In C. elegans, ventral ectoblasts called P cells divide postembryonically to produce ventral cord neurons and hypodermal cells. Initially, the two most posterior P ectoblasts have similar potential to undergo two patterns of development known as the P11 and P12 cell fates. In normal development, the WNT and EGF signaling pathways and the HOX gene
egl-5 direct only the most posterior cell to adopt the P12 cell fate. Through epistasis analysis, we have found that
egl-5 acts downstream of the WNT pathway, which combined with other studies, indicates EGL-5 is a functional target of both signaling pathways. Given the central role of
egl-5 in P12 cell fate specification, we have sought to better understand the molecular mechanisms that regulate
egl-5 expression. Previously, another group identified a 1.3 kb
egl-5 enhancer fragment (present in pLG7) that can activate GFP expression in P12.pa, a cell type unique to the P12 cell fate (Teng et al., 2004, Dev Biol 276:476-492). We have found that pLG7 does not express in the P12 cell lineage in
egl-5(-) and Wnt pathway mutants that lack P12 cell fates. Notably, we found that ectopic expression of EGL-5 protein can activate GFP expression from pLG7, even when the Wnt pathway is inactive.
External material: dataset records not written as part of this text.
(** C1 as the spec states it fails on the input of the test: the four
    inputs are non-empty and the call succeeds, but the token of the auth
    entry is "test", not the token input "dGVzdA==". *)
Lemma generateKubeconfig_token_not_echoed :
  let o := {| token := "dGVzdA=="; caCert := "dGVzdA==";
              apiServerEnpoint := "https://example.com"; clusterName := "test" |} in
  allNonEmpty o
  /\ ~ (exists cfg,
          @generateKubeconfig sampleExternals o = (Some cfg, None)
          /\ api.AuthInfos cfg !! "cluster-capi-operator"
             = Some {| api.Token := token o |}).
Proof.
  split; [repeat split; discriminate |].
  intros (cfg & Hgen & Htok).
  vm_compute in Hgen. injection Hgen as <-.
  vm_compute in Htok. discriminate Htok.
Qed.

Lemma generateKubeconfig_entries_witness :
  exists cfg,
    @generateKubeconfig sampleExternals
      (mkOptions "aGVsbG8h" "Y2E=" "https://api.example.com:6443" "prod")
    = (Some cfg, None)
    /\ api.AuthInfos cfg !! "cluster-capi-operator" = Some {| api.Token := "hello!" |}.
Proof.
  destruct (@generateKubeconfig_entries sampleExternals
              (mkOptions "aGVsbG8h" "Y2E=" "https://api.example.com:6443" "prod")
              "hello!") as (cfg & Hgen & _ & _ & Htok).
  - repeat split; discriminate.
  - vm_compute. reflexivity.
  - exists cfg. split; assumption.
Defined.

Lemma generateKubeconfig_empty_input_witness :
  exists f,
    fieldEmpty f (mkOptions "dGVzdA==" "" "https://example.com" "test") = true
    /\ @generateKubeconfig sampleExternals
         (mkOptions "dGVzdA==" "" "https://example.com" "test")
       = (None, Some (errEmpty f)).
Proof.
  apply (@generateKubeconfig_empty_input sampleExternals
           (mkOptions "dGVzdA==" "" "https://example.com" "test")).
  right; left; reflexivity.
Defined.

(** ** The event filters *)

Section WatchPredicatesFacts.
Context `{Externals}.

Lemma isClusterOperatorCluster_spec (obj : Object) :
  isClusterOperatorCluster obj = true
  <-> exists co, obj = ObjClusterOperator co
                 /\ configv1.ClusterOperatorObjName co = clusterOperatorName.
Proof.
  split.
  - destruct obj; simpl; try discriminate.
    intros Hn%bool_decide_eq_true. eauto.
  - intros (co & -> & Hn). simpl. apply bool_decide_eq_true. exact Hn.
Qed.

Lemma isInfrastructureCluster_spec (obj : Object) :
  isInfrastructureCluster obj = true
  <-> exists infra, obj = ObjInfrastructure infra
                    /\ configv1.InfrastructureObjName infra = infrastructureResourceName.
Proof.
  split.
  - destruct obj; simpl; try discriminate.
    intros Hn%bool_decide_eq_true. eauto.
  - intros (infra & -> & Hn). simpl. apply bool_decide_eq_true. exact Hn.
Qed.

Lemma isFeatureGateCluster_spec (obj : Object) :
  isFeatureGateCluster obj = true
  <-> exists fg, obj = ObjFeatureGate fg
                 /\ configv1.FeatureGateObjName fg = externalFeatureGateName.
Proof.
  split.
  - destruct obj; simpl; try discriminate.
    intros Hn%bool_decide_eq_true. eauto.
  - intros (fg & -> & Hn). simpl. apply bool_decide_eq_true. exact Hn.
Qed.

(** C8.  Every filter is a total boolean function of the notification (it
    has no error result), and it admits a create, update, delete or generic
    notification exactly when the object (the new snapshot, for an update)
    is of the filtered kind and bears the singleton name; an object of
    another kind, a nil object or another name is rejected. *)
Theorem predicates_admit_iff_singleton :
  decidesBy clusterOperatorPredicates
    (fun obj => exists co, obj = ObjClusterOperator co
                           /\ configv1.ClusterOperatorObjName co = clusterOperatorName)
  /\ decidesBy infrastructurePredicates
       (fun obj => exists infra, obj = ObjInfrastructure infra
                     /\ configv1.InfrastructureObjName infra = infrastructureResourceName)
  /\ decidesBy featureGatePredicates
       (fun obj => exists fg, obj = ObjFeatureGate fg
                     /\ configv1.FeatureGateObjName fg = externalFeatureGateName).
Proof.
  unfold decidesBy; simpl.
  repeat split;
    first [ apply isClusterOperatorCluster_spec
          | apply isInfrastructureCluster_spec
          | apply isFeatureGateCluster_spec ].
Qed.
(** * dev_tfd_search: catalog search, stat projection and cache-or-fetch

    A shallow embedding of [src/dev-tfd-search/tfd_search.py] and the
    properties of its specification.

    Conventions of the embedding.
    - A Python [str] is carried by the bytes of its UTF-8 encoding, on which
      equality, concatenation and the substring test are the ones of the
      text.  [lower] and [strip] are computed where the text is ASCII; for
      other text they are the interpreter's, taken as given ([Py.Unicode]).
    - What [rich] makes of a text it prints is computed where the text is
      plain, and taken as given otherwise ([Rich]).
    - A JSON object read through its schema is a record whose fields carry
      the keys' names; a JSON number is an [Int] or a [Float], the latter
      carried by the text Python prints for it, since the program only ever
      applies [str] to it.
    - A [dict] keyed by strings is a [gmap string _].
    - A [for] loop that mutates a table or a list is a [foldl] over the
      iterated list; [rows.append r] is [rows ++ [r]].
    - Code with effects threads its state explicitly: the operator's answers
      and the console for the prompts, the files and directories for the
      cache. *)

From Stdlib Require Import ZArith String Ascii DecimalString.
From stdpp Require Import gmap strings list fin_maps.

Open Scope string_scope.
Open Scope list_scope.
Open Scope Z_scope.

(** ** Python primitives *)

Module Py.

(** [str(n)] for an [int]. *)
Definition str_int (n : Z) : string := NilZero.string_of_int (Z.to_int n).

(** [int(s)] on a plain decimal numeral; [None] stands for [ValueError]. *)
Definition int (s : string) : option Z := Z.of_int <$> NilZero.int_of_string s.

(** The text has no character beyond ASCII. *)
Fixpoint is_ascii (s : string) : bool :=
  match s with
  | EmptyString => true
  | String c r => (nat_of_ascii c <? 128)%nat && is_ascii r
  end.

Definition lower_char (c : ascii) : ascii :=
  let n := nat_of_ascii c in
  if (65 <=? n)%nat && (n <=? 90)%nat then ascii_of_nat (n + 32) else c.

(** [s.lower()] on ASCII text. *)
Fixpoint lower_ascii (s : string) : string :=
  match s with
  | EmptyString => EmptyString
  | String c r => String (lower_char c) (lower_ascii r)
  end.
(** C9, on a transcript whose first line starts at 5 s, with the first
    line active and a playback time of 2 s: the scan finds the first line,
    the computed active index is [Math.max(0, 0 - 1)], that is 0, which is
    the current index, and [setCurrentScriptIdx(0)] is called all the same,
    because the guard compares the unclamped [0 - 1] with the current
    index.  The call leaves the state as it was. *)
Theorem onProgress_emits_unchanged_index :
  (script <$> activeData late_start_state)
  = Some (Some [line_at 5; line_at 10]) /\
  currentScriptIdx late_start_state = 0 /\
  findIndex (later_than 2) [line_at 5; line_at 10] = 0%Z /\
  Z.to_nat (Z.max 0 (0 - 1)) = currentScriptIdx late_start_state /\
  onProgress 2 late_start_state = Some [SetCurrentScriptIdx 0] /\
  commit [SetCurrentScriptIdx 0] late_start_state = late_start_state.
Proof. repeat split. Qed.

(** * Further properties of the handlers *)

(** ** The analyze request *)

(** X1: a request that is answered with a parsable [ok] body stores the
    body as the bundle, with the thumbnail address built from its video
    identifier, shows the study view with playback on, clears the loading
    flag and leaves the error message empty.  The bank of the body is a new
    array of the store; the arrays that existed are kept, and the user
    statistics are not touched. *)
Theorem handleUrlSubmit_success (data : AnalysisData) (s : State) (st : Store) :
  urlInput s <> "" ->
  let r := handleUrlSubmit (Ok (Parsed data)) s st in
  let s' := commit (updates r) s in
  view s' = study /\ playing s' = true /\ isLoading s' = false /\
  errorMsg s' = "" /\ userStats s' = userStats s /\
  effects r = [Fetch (urlInput s)] /\
  (exists bundle,
     activeData s' = Some bundle /\
     videoId bundle = data_videoId data /\
     thumbnail bundle
       = String.append "https://img.youtube.com/vi/"
           (String.append (data_videoId data) "/mqdefault.jpg") /\
     script bundle = data_script data /\
     vocabulary bundle = data_vocabulary data /\
     match data_quizBank data with
     | Some bank =>
         exists b, quizBank bundle = Some b /\ st !! b = None /\
                   arrays r !! b = Some bank
     | None => quizBank bundle = None /\ arrays r = st
     end) /\
  (forall a arr, st !! a = Some arr -> arrays r !! a = Some arr).
Proof.
  intros Hurl. unfold handleUrlSubmit, handleUrlSubmit_begin,
    handleUrlSubmit_settle, submit_guard, normalize.
  rewrite bool_decide_eq_false_2 by assumption. cbn [awaited].
  destruct (data_quizBank data) as [bank|] eqn:Hbank; cbn.
  - repeat split.
    + eexists. repeat split. cbn. exists (length st). repeat split.
      * apply lookup_ge_None. lia.
      * apply (list_lookup_middle st [] bank (length st) eq_refl).
    + intros a arr Ha. rewrite lookup_app_l; [assumption|].
      eapply lookup_lt_Some; eauto.
  - repeat split.
    + eexists. repeat split.
    + auto.
Qed.

Lemma handleUrlSubmit_success_witness :
  let data := {| data_videoId := "abc"; data_script := Some [line_at 0];
                 data_vocabulary := None; data_quizBank := Some [q_easy] |} in
  let r := handleUrlSubmit (Ok (Parsed data)) typed_state [[q_hard]] in
  let s' := commit (updates r) typed_state in
  view s' = study /\ playing s' = true /\ isLoading s' = false /\
  errorMsg s' = "" /\ userStats s' = userStats typed_state /\
  effects r = [Fetch (urlInput typed_state)] /\
  (exists bundle,
     activeData s' = Some bundle /\
     videoId bundle = data_videoId data /\
     thumbnail bundle
       = String.append "https://img.youtube.com/vi/"
           (String.append (data_videoId data) "/mqdefault.jpg") /\
     script bundle = data_script data /\
     vocabulary bundle = data_vocabulary data /\
     match data_quizBank data with
     | Some bank =>
         exists b, quizBank bundle = Some b /\ [[q_hard]] !! b = None /\
                   arrays r !! b = Some bank
     | None => quizBank bundle = None /\ arrays r = [[q_hard]]
     end) /\
  (forall a arr, [[q_hard]] !! a = Some arr -> arrays r !! a = Some arr).
Proof.
  apply (handleUrlSubmit_success
           {| data_videoId := "abc"; data_script := Some [line_at 0];
              data_vocabulary := None; data_quizBank := Some [q_easy] |}
           typed_state [[q_hard]]).
  discriminate.
Defined.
This result suggests that pLG7 contains an EGL-5 response element. By producing deletion variants of pLG7, we have identified a minimal 364bp region (pXL323) sufficient for expression in P12.pa. This minimal region contains a consensus sequence for a HOX binding site and this site is conserved in two other Caenorhabditis species. We have shown that mutating this HOX site in pLG7 or pXL323 causes a loss of GFP expression in P12.pa (but not in other cells). These results are consistent with the model that the pLG7 enhancer contains an EGL-5 autoregulatory site that maintains EGL-5 expression in P12.pa. To test whether the pLG7 enhancer is sufficient to activate expression in the P12 cell lineage, we used this enhancer to express EGL-5 protein in an
egl-5 null mutant and found that this did not restore P12 cell fates. This result suggests that some of the cis regulatory sequences that normally activate
egl-5 expression lay outside of pLG7. We propose that functionally separable regulatory elements initiate and maintain
egl-5 expression in the P12 cell lineage. We are continuing experiments to characterize both types of elements.